* **TASK REQUIREMENTS**: Retype, word for word, each line between the lines holding "(* ===== verification/Timeout.v ===== *)" and "(keys q) n)", inclusive, and leave the rest of the data alone.

* **DATA SUPPLIED**:
┌──
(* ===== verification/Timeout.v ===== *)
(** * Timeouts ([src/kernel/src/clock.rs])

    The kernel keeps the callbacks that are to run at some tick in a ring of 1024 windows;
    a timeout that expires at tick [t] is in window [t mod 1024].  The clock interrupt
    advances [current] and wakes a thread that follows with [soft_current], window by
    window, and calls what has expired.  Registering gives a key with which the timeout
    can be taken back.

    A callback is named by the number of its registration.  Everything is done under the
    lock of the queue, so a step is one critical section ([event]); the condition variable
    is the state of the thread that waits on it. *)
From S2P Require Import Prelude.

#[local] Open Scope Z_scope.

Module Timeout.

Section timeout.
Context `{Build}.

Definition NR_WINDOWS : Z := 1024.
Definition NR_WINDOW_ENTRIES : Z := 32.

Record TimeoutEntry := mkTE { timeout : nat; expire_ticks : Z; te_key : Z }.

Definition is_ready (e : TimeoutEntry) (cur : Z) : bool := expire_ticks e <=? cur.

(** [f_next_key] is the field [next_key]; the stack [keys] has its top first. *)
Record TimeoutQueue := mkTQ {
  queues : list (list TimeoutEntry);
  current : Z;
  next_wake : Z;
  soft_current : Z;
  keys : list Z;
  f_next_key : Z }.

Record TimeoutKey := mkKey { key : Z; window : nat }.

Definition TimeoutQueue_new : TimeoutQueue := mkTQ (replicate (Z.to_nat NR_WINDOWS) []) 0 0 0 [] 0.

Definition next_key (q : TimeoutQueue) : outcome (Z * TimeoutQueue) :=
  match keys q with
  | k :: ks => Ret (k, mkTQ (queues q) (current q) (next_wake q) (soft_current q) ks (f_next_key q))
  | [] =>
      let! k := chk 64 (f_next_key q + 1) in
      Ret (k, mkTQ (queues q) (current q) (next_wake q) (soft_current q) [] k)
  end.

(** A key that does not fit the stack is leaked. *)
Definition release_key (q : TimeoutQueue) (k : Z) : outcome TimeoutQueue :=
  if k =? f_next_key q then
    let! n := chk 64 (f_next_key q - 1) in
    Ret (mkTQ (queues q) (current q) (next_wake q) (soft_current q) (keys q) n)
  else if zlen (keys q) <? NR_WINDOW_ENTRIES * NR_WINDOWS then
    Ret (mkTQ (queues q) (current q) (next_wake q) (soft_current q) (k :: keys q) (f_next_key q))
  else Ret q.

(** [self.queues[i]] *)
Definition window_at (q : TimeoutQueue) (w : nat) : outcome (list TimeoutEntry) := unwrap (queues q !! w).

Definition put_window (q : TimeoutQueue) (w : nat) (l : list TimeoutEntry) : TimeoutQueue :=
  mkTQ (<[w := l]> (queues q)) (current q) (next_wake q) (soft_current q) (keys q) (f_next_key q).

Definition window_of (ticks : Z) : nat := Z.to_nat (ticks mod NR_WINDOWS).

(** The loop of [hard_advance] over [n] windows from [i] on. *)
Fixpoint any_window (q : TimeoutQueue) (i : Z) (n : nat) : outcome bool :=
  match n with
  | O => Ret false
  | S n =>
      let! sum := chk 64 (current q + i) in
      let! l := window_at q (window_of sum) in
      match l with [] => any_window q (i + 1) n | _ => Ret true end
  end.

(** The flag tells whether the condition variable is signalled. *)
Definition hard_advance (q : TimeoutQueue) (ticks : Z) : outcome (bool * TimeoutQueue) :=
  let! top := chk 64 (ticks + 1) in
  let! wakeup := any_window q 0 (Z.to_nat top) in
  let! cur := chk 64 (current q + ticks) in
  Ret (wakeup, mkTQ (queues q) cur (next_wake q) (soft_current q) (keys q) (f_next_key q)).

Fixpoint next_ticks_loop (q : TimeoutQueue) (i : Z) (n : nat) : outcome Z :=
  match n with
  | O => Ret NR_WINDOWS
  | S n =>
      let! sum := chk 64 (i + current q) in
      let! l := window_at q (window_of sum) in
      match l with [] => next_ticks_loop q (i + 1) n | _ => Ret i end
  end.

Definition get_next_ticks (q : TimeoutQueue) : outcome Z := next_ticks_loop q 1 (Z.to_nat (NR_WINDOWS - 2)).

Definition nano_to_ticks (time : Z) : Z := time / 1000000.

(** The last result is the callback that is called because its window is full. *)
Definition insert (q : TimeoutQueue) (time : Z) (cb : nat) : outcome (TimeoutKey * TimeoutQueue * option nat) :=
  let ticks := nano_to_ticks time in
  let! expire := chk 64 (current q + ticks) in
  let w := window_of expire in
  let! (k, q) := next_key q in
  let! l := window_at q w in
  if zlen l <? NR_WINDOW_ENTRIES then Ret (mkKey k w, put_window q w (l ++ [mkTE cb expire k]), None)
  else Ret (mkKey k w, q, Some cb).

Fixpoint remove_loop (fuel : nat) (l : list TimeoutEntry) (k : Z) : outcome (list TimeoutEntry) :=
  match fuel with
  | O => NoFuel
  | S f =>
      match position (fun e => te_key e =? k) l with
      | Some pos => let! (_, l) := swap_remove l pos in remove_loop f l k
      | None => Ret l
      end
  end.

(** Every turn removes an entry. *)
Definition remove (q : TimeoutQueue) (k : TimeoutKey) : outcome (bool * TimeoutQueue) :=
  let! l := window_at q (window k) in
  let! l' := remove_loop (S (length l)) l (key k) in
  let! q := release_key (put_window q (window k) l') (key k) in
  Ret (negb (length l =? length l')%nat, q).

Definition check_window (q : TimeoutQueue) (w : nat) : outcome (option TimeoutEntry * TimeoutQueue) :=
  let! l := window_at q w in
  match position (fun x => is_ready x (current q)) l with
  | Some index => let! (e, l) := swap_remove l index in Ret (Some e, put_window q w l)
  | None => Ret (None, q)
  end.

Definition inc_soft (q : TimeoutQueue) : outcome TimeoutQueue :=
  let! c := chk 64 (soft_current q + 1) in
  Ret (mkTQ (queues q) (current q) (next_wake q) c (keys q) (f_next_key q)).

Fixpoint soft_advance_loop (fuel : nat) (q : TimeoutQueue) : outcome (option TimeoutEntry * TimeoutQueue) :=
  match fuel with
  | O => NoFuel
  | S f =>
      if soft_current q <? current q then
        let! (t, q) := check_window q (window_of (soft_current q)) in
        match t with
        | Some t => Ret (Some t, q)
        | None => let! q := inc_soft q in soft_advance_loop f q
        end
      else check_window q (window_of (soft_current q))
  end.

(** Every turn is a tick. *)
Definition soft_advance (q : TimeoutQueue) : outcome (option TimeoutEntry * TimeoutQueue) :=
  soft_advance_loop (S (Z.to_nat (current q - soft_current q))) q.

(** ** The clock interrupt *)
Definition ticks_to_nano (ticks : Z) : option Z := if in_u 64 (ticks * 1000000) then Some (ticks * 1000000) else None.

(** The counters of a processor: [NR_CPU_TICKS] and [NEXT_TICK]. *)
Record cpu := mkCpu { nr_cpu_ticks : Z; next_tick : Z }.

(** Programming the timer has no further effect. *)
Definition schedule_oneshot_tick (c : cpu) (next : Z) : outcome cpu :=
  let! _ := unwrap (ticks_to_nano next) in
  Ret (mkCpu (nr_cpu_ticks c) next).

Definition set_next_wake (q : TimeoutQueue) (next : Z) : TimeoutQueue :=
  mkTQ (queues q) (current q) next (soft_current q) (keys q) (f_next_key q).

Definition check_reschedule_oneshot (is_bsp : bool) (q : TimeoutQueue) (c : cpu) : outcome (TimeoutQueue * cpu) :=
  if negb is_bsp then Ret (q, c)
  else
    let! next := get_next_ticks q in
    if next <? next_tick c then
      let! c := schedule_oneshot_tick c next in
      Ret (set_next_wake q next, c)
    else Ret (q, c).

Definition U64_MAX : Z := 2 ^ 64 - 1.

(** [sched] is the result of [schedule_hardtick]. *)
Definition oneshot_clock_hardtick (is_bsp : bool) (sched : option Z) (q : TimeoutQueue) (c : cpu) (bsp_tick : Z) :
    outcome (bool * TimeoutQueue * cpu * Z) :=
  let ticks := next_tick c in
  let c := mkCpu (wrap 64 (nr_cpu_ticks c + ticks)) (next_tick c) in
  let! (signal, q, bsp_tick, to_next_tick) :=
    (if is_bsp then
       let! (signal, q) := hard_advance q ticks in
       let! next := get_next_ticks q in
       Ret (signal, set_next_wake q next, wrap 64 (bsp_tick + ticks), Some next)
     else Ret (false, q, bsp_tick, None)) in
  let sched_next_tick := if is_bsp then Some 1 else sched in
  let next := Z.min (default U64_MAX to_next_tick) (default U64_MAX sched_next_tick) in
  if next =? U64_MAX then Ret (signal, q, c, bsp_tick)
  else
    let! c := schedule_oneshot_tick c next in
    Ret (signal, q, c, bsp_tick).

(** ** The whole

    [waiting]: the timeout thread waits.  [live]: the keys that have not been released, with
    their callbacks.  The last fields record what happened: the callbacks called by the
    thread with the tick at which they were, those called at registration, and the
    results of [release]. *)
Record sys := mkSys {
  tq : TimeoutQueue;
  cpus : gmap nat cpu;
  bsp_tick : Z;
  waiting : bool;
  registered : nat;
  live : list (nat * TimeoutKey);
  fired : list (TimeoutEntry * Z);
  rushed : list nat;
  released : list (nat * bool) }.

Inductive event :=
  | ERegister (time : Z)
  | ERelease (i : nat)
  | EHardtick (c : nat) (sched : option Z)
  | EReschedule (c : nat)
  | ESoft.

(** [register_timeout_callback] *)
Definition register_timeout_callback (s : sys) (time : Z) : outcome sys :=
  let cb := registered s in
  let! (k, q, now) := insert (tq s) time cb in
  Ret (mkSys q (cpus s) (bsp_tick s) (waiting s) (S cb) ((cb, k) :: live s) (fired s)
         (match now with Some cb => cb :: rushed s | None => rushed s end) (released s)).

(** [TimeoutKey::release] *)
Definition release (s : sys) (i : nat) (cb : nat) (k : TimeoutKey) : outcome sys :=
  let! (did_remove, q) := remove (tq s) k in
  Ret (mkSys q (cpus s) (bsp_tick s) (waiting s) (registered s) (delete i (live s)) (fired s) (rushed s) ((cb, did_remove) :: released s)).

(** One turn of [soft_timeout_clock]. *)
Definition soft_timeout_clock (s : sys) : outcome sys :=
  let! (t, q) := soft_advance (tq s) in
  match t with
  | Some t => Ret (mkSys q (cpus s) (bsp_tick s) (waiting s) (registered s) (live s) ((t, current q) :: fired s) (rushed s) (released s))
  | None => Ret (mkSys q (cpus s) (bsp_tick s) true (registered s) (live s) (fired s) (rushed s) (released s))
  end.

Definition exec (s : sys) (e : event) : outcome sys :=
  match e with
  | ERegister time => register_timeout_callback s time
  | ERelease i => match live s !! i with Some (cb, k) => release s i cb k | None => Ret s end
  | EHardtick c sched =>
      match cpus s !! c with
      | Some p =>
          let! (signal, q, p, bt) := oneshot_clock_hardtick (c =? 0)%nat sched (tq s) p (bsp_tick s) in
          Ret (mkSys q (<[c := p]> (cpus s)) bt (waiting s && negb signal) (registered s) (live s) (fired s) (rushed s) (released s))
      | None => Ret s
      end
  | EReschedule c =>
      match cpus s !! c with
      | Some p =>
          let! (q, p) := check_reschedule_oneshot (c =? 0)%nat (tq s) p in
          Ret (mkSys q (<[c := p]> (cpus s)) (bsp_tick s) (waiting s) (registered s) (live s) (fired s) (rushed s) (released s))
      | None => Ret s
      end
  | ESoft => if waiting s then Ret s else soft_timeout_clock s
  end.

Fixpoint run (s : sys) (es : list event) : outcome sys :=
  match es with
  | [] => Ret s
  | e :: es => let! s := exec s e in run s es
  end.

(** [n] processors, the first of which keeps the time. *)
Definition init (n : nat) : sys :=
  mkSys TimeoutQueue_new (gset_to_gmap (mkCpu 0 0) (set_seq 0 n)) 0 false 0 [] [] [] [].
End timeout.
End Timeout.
└──
┌──
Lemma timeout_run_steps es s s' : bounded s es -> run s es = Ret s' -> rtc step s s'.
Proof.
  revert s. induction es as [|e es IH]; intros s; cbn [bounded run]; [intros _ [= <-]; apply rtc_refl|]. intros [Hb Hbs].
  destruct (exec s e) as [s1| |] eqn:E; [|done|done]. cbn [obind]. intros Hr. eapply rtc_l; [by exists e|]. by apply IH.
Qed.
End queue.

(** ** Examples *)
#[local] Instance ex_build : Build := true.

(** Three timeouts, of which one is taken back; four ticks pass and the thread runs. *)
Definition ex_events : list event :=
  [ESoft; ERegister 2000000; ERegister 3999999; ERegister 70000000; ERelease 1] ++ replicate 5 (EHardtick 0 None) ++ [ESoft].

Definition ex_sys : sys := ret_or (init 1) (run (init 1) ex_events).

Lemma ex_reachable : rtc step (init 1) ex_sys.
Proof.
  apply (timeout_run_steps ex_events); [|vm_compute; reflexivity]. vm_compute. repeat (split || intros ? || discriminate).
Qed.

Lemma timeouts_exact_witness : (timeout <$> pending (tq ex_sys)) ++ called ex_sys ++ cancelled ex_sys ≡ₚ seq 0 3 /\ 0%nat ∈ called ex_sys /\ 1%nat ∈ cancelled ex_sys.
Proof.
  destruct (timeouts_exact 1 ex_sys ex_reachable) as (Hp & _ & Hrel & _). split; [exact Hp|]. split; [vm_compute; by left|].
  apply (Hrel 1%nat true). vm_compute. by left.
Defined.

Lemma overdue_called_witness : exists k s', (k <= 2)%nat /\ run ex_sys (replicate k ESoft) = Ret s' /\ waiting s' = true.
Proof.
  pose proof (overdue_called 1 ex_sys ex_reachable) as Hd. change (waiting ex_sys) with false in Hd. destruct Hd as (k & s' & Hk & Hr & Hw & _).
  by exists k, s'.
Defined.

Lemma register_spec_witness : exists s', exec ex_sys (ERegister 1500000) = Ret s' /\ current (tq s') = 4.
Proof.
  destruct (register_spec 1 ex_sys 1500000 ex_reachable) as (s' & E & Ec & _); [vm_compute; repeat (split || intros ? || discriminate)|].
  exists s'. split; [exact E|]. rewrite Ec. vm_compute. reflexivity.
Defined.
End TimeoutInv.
└──
┌──
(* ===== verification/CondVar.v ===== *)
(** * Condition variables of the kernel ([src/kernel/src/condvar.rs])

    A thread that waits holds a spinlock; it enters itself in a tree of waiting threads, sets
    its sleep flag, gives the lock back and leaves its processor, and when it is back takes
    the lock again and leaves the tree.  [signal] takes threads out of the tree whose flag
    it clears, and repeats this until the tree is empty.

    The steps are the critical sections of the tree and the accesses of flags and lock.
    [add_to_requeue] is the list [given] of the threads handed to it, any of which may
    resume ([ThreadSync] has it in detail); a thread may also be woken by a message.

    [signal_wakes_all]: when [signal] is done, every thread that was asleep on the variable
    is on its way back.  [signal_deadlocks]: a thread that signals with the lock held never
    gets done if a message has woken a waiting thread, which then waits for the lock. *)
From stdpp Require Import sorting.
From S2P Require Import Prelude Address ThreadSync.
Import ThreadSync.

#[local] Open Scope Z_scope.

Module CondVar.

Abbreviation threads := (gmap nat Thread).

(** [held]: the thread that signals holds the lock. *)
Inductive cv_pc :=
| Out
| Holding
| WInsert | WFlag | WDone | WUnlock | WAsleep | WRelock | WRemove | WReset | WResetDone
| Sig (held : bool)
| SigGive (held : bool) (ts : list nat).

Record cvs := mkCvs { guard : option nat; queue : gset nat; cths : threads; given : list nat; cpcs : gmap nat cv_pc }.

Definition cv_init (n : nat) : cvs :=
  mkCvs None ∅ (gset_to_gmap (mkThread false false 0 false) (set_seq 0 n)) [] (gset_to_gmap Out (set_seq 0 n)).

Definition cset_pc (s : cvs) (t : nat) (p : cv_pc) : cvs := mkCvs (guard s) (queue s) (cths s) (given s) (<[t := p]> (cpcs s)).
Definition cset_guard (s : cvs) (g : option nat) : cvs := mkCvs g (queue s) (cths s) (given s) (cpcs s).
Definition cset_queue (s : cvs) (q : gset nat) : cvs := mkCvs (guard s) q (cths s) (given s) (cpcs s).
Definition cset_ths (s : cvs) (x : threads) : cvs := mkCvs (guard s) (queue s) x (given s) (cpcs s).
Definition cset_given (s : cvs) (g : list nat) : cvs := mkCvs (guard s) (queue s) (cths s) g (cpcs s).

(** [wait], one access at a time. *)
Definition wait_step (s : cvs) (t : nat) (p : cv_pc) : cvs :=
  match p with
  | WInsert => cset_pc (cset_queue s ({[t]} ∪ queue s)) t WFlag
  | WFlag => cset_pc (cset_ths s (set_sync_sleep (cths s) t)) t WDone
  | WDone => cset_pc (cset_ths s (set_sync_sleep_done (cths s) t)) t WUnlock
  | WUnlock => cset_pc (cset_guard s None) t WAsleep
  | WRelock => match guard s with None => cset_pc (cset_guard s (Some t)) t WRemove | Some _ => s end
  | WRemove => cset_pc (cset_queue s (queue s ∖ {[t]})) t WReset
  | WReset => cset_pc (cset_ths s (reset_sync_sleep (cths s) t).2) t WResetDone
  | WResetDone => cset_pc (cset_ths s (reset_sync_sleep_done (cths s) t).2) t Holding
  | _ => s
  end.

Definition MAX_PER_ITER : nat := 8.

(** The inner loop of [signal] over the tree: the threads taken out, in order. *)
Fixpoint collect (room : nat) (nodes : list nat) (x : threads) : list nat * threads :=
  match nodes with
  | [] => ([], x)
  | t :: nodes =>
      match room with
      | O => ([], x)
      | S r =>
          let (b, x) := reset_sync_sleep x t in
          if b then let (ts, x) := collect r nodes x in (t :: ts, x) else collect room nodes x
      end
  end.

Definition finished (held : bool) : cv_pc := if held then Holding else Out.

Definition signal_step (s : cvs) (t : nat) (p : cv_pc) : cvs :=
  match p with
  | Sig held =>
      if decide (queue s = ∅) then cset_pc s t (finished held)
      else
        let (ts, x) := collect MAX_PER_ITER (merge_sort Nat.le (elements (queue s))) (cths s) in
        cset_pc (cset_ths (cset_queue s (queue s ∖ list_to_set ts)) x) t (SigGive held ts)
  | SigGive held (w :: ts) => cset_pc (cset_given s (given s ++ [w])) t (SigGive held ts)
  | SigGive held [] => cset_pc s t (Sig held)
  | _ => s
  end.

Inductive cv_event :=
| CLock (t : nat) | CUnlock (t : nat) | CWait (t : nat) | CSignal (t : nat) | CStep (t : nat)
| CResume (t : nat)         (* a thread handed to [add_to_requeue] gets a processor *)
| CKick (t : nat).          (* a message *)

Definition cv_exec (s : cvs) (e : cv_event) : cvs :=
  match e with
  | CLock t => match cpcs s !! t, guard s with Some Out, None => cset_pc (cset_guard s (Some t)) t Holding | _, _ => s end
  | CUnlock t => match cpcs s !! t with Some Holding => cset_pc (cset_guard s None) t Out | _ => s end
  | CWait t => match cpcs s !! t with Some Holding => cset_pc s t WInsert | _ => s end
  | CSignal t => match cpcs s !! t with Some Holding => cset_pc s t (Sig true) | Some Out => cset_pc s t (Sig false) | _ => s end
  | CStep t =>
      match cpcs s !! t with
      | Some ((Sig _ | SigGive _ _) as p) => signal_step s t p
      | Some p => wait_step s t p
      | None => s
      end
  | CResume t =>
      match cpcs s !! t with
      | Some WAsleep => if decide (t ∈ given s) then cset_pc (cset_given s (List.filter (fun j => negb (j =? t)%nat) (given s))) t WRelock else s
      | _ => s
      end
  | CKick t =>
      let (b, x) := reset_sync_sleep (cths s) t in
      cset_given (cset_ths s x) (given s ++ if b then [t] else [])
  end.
└──
* **EXERCISE OUTPUT**:
(* ===== verification/Timeout.v ===== *)
(** * Timeouts ([src/kernel/src/clock.rs])

    The kernel keeps the callbacks that are to run at some tick in a ring of 1024 windows;
    a timeout that expires at tick [t] is in window [t mod 1024].  The clock interrupt
    advances [current] and wakes a thread that follows with [soft_current], window by
    window, and calls what has expired.  Registering gives a key with which the timeout
    can be taken back.

    A callback is named by the number of its registration.  Everything is done under the
    lock of the queue, so a step is one critical section ([event]); the condition variable
    is the state of the thread that waits on it. *)
From S2P Require Import Prelude.

#[local] Open Scope Z_scope.

Module Timeout.

Section timeout.
Context `{Build}.

Definition NR_WINDOWS : Z := 1024.
Definition NR_WINDOW_ENTRIES : Z := 32.

Record TimeoutEntry := mkTE { timeout : nat; expire_ticks : Z; te_key : Z }.

Definition is_ready (e : TimeoutEntry) (cur : Z) : bool := expire_ticks e <=? cur.

(** [f_next_key] is the field [next_key]; the stack [keys] has its top first. *)
Record TimeoutQueue := mkTQ {
  queues : list (list TimeoutEntry);
  current : Z;
  next_wake : Z;
  soft_current : Z;
  keys : list Z;
  f_next_key : Z }.

Record TimeoutKey := mkKey { key : Z; window : nat }.

Definition TimeoutQueue_new : TimeoutQueue := mkTQ (replicate (Z.to_nat NR_WINDOWS) []) 0 0 0 [] 0.

Definition next_key (q : TimeoutQueue) : outcome (Z * TimeoutQueue) :=
  match keys q with
  | k :: ks => Ret (k, mkTQ (queues q) (current q) (next_wake q) (soft_current q) ks (f_next_key q))
  | [] =>
      let! k := chk 64 (f_next_key q + 1) in
      Ret (k, mkTQ (queues q) (current q) (next_wake q) (soft_current q) [] k)
  end.

(** A key that does not fit the stack is leaked. *)
Definition release_key (q : TimeoutQueue) (k : Z) : outcome TimeoutQueue :=
  if k =? f_next_key q then
    let! n := chk 64 (f_next_key q - 1) in
    Ret (mkTQ (queues q) (current q) (next_wake q) (soft_current q) (keys q) n)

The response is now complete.